Among the pathogens that have developed a variety of strategies to
overcome the host immune system, is the causative agent of Chagas disease,
Trypanosoma cruzi. During a long co-evolution process, the parasite has learned how
to live in many different environments, including vertebrate and invertebrate hosts. The
parasite has also evolved many invasive strategies, including several different ways to
enter the host and also the capacity to target different host tissues. An acute systemic
response arises in the host after the rapid parasite colonization, interfering with both
innate and adaptive immunity. The capacity of T. cruzi to interfere with humoral and
cellular immune responses is demonstrated by the expression of different sets of
molecules called virulence factors. Among them, the role of antioxidant enzymes,
cruzipain, the Tc85/transialidase superfamily, mucins, MASPs, GPI anchors,
complement regulatory proteins and others are discussed in this chapter. The
expression of parasite-specific virulence factors allows T. cruzi to overcome host
immunity successfully and also to invade and disseminate in many different
mammalian hosts. However, the picture that has emerged suggests that the basis and
mechanisms of parasite virulence could be more complex than expected.
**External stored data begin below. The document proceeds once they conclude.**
Lemma handle_close_handle_spec f h tl out rw o :
  is_u32 f → handler_at h (e_u32 f ++ tl) out rw o →
  wp handle_close_handle (served tl out (serve (QClose f) o)) only_io h.
Proof.
  intros Hf Hh. unfold handle_close_handle. read_args @DataReader.reads_u32.
  wp_step. eapply wp_call_; [eassumption|]. clear dependent h. intros h Hh.
  by eapply wp_status_served.
Qed.

Lemma handle_get_disk_stats_spec h tl out rw o :
  handler_at h tl out rw o →
  wp handle_get_disk_stats (served tl out (serve QDisk o)) only_io h.
Proof.
  intros Hh. unfold handle_get_disk_stats. do_call. cbn [serve].
  destruct (sys_statvfs _ o) as [o' [err|v]]; simpl in Hh |- *.
  - by eapply wp_status_served.
  - wp_step. do_status. do_write (writes_DiskStats android _ (disk_stats_fits v)). finish.
Qed.

(** ** Directory streams *)
Definition entry_ok (fuel : nat) (dir : DIR) (next : option bytes) o : Prop :=
  match next with
  | Some name => (dir_remaining dir o < fuel)%nat ∧ zlen name ≤ 255
  | None => True
  end.

Lemma readdir_ok fuel dir o :
  (dir_remaining dir o ≤ fuel)%nat →
  entry_ok fuel dir (snd (sys_readdir dir o)) (fst (sys_readdir dir o)).
Proof.
  intros Hf. pose proof (sys_readdir_ends dir o) as He. pose proof (sys_readdir_name dir o) as Hn.
  destruct (sys_readdir dir o) as [o' [name|]]; simpl in *; [|done]. split; [lia|done].
Qed.

Lemma list_entries_spec fuel p dir next h inp out rw o :
  entry_ok fuel dir next o → handler_at h inp out rw o →
  let '(o', es) := serve_entries fuel p dir next o in
  wp (list_entries fuel p dir next)
     (λ _ h', handler_at h' inp (out ++ concat (map encode_entry es)) rw o') only_io h.
Proof.
  revert next h out o. induction fuel as [|fuel IH]; intros [name|] h out o Hok Hh;
    [destruct Hok; lia|by apply wp_ret; rewrite app_nil_r| |by apply wp_ret; rewrite app_nil_r].
  destruct Hok as [Hf Hlen]. cbn [serve_entries list_entries].
  pose proof (sys_stat_dir dir (c_str (get_full_path p name)) o) as Hst.
  destruct (sys_stat (c_str (get_full_path p name)) o) as [o1 s] eqn:Es. simpl in Hst.
  pose proof (readdir_ok fuel dir o1 ltac:(lia)) as Hok.
  destruct (sys_readdir dir o1) as [o2 next] eqn:Er. simpl in Hok.
  specialize (IH next). destruct (serve_entries fuel p dir next o2) as [o3 es] eqn:Ee.
  wp_step. unfold stat_file. do_call. rewrite Es in Hh |- *. cbn [fst snd] in *.
  assert (Hrest : ∀ h, handler_at h inp (out ++ encode_entry (entry_of name s)) rw o1 →
    wp (let* next := call (sys_readdir dir) in list_entries fuel p dir next)
       (λ _ h', handler_at h' inp (out ++ concat (map encode_entry (entry_of name s :: es))) rw o3)
       only_io h).
  { clear h Hh. intros h Hh. do_call. rewrite Er in Hh |- *. cbn [fst snd] in *.
    specialize (IH h _ o2 Hok Hh). rewrite Ee in IH. simpl. by rewrite app_assoc. }
  destruct s as [err|s]; wp_step; cbv beta iota; wp_step.
  - rewrite bool_decide_false by apply errno_status. do_status. by apply Hrest.
  - rewrite bool_decide_true by done. wp_step. do_status. wp_step.
    do_write (DataWriter.writes_utf8_string android name ltac:(unfold short; lia)).
    do_write (writes_FileStat android _ (stat_of_posix_fits s)).
    apply Hrest. simpl. by rewrite <- !app_assoc in Hh.
Qed.

Lemma handle_list_dir_stats_spec p h tl out rw o :
  short p → handler_at h (e_string p ++ tl) out rw o →
  wp handle_list_dir_stats (served tl out (serve (QList p) o)) only_io h.
Proof.
  intros Hp Hh. unfold handle_list_dir_stats. read_args @DataReader.reads_utf8_string.
  do_call. cbn [serve].
  destruct (sys_opendir (c_str p) o) as [o1 [err|dir]]; cbn [fst snd] in *;
    [by eapply wp_status_served|].
  wp_step. do_status. do 2 wp_step. pose proof Hh as (_&_&_&_&_&->).
  pose proof (readdir_ok (dir_remaining dir o1) dir o1 ltac:(lia)) as Hok.
  do_call. destruct (sys_readdir dir o1) as [o2 next]. cbn [fst snd] in *.
  pose proof (list_entries_spec _ p dir next h _ _ _ _ Hok Hh) as Hl.
  destruct (serve_entries _ p dir next o2) as [o3 es].
  wp_step. eapply wp_mono; [exact Hl| |done]. forget. intros [] h Hh.
  wp_step. do_status. eapply wp_call_; [eassumption|]. forget. intros h Hh.
  exists rw. cbn [fst snd encode_response]. unfold encode_entries. by rewrite !app_assoc.
Qed.

Lemma has_entry_loop_spec fuel dir next h inp out rw o :
  entry_ok fuel dir next o → handler_at h inp out rw o →
  let '(o', b) := serve_has_entry fuel dir next o in
  wp (has_entry_loop fuel dir next) (λ a h', a = b ∧ handler_at h' inp out rw o') only_io h.
Proof.
  revert next h o. induction fuel as [|fuel IH]; intros [name|] h o Hok Hh;
    [destruct Hok; lia|done| |done].
  destruct Hok as [Hf Hlen]. cbn [serve_has_entry has_entry_loop].
  destruct (negb (is_dot name)); [done|].
  pose proof (readdir_ok fuel dir o ltac:(lia)) as Hok.
  specialize (IH (snd (sys_readdir dir o))).
  destruct (sys_readdir dir o) as [o2 next] eqn:Er. cbn [fst snd] in *.
  pose proof (λ h Hh, IH h o2 Hok Hh) as IH'. clear IH.
  destruct (serve_has_entry fuel dir next o2) as [o3 b].
  do_call. rewrite Er in Hh |- *. by apply IH'.
Qed.

Lemma can_remove_spec p Φ h inp out rw o :
  handler_at h inp out rw o →
  (∀ h', handler_at h' inp out rw (fst (serve_can_remove p o)) → Φ (snd (serve_can_remove p o)) h') →
  wp (can_remove_directory_entry p) Φ only_io h.
Proof.
  intros Hh HΦ. unfold can_remove_directory_entry, serve_can_remove in *.
  destruct (get_parent_path p) as [parent|]; [|by apply HΦ].
  change (Z.lor (Z.lor R_OK W_OK) X_OK) with 7.
  do_call. destruct (sys_access (c_str parent) 7 o) as [o' [err|[]]]; by apply HΦ.
Qed.

Lemma handle_check_remove_file_spec p h tl out rw o :
  short p → handler_at h (e_string p ++ tl) out rw o →
  wp handle_check_remove_file (served tl out (serve (QCheckRemoveFile p) o)) only_io h.
Proof.
  intros Hp Hh. unfold handle_check_remove_file. read_args @DataReader.reads_utf8_string.
  wp_step. eapply can_remove_spec; [eassumption|]. forget. intros h Hh. cbn [serve].
  destruct (serve_can_remove p o) as [o' st]. by eapply wp_status_served.
Qed.

Lemma handle_check_remove_directory_spec p h tl out rw o :
  short p → handler_at h (e_string p ++ tl) out rw o →
  wp handle_check_remove_directory (served tl out (serve (QCheckRemoveDir p) o)) only_io h.
Proof.
  intros Hp Hh. unfold handle_check_remove_directory. read_args @DataReader.reads_utf8_string.
  wp_step. eapply can_remove_spec; [eassumption|]. forget. intros h Hh. cbn [serve].
  destruct (serve_can_remove p o) as [o0 st]. cbn [fst snd] in *.
  destruct (bool_decide (st = Success)); cbn [negb]; [|by eapply wp_status_served].
  do_call. destruct (sys_opendir (c_str p) o0) as [o1 [err|dir]]; cbn [fst snd] in *;
    [by eapply wp_status_served|].
  do 2 wp_step. pose proof Hh as (_&_&_&_&_&->).
  pose proof (readdir_ok (dir_remaining dir o1) dir o1 ltac:(lia)) as Hok.
  do_call. destruct (sys_readdir dir o1) as [o2 next]. cbn [fst snd] in *.
  pose proof (has_entry_loop_spec _ dir next h _ _ _ _ Hok Hh) as Hl.
  destruct (serve_has_entry _ dir next o2) as [o3 b].
  wp_step. eapply wp_mono; [exact Hl| |done]. forget. intros a h [-> Hh].
  wp_step. eapply wp_call_; [eassumption|]. forget. intros h Hh. by eapply wp_status_served.
Qed.

(** ** Transfers *)
Lemma ensure_rw_buffer_size_spec n Φ (E : exn → handler N OS → Prop) h inp out rw o :
  handler_at h inp out rw o →
  (∀ h' rw', handler_at h' inp out rw' o → n ≤ zlen rw' → Φ tt h') →
  wp (ensure_rw_buffer_size n) Φ E h.
Proof.
  intros Hh HΦ. unfold ensure_rw_buffer_size. do 2 wp_step. pose proof Hh as (_&_&_&_&Hb&_).
  rewrite Hb. apply wp_if; intros Hc.
  - eapply wp_set_rw_buffer; [done|]. intros h' Hh'. eapply HΦ; [done|].
    rewrite zlen_app. unfold zlen at 2. rewrite length_replicate. pose proof (zlen_nonneg rw). lia.
  - wp_step. eapply HΦ; [done|]. lia.
Qed.

(** What [read_file_loop] owes, against [read_all] of the remaining count. *)
Definition read_done inp out rw t (res : OS * (Z + bytes)) (r : Z + Z) h : Prop :=
  ∃ rw', handler_at h inp out rw' (fst res) ∧
    match snd res with
    | inl err => r = inl err
    | inr d => r = inr (t + zlen d) ∧ ztake (t + zlen d) rw' = ztake t rw ++ d ∧
               t + zlen d ≤ zlen rw'
    end.

Lemma splice (b d : bytes) t :
  0 ≤ t → t + zlen d ≤ zlen b →
  let b' := ztake t b ++ d ++ zdrop (t + zlen d) b in
  ztake (t + zlen d) b' = ztake t b ++ d ∧ zlen b' = zlen b.
Proof.
  intros Ht Hb. pose proof (zlen_nonneg d). split; [|zlen_norm; lia].
  rewrite app_assoc. apply ztake_app_exact. zlen_norm. lia.
Qed.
Different
aspects such as parasite genetic diversity, the effects of polyparasitism and the potential
effects that vertebrate and invertebrate hosts have on parasite virulence and the
outcome of natural or experimental infection by T. cruzi should be taken into account
in futures studies to understand T. cruzi virulence.
Keywords: Complement regulatory proteins, CRP, GPI anchor, Immune evasion,
MASPs, Mucins, Siglec, Small mucin-like gene, Tc85, Trans-sialidase.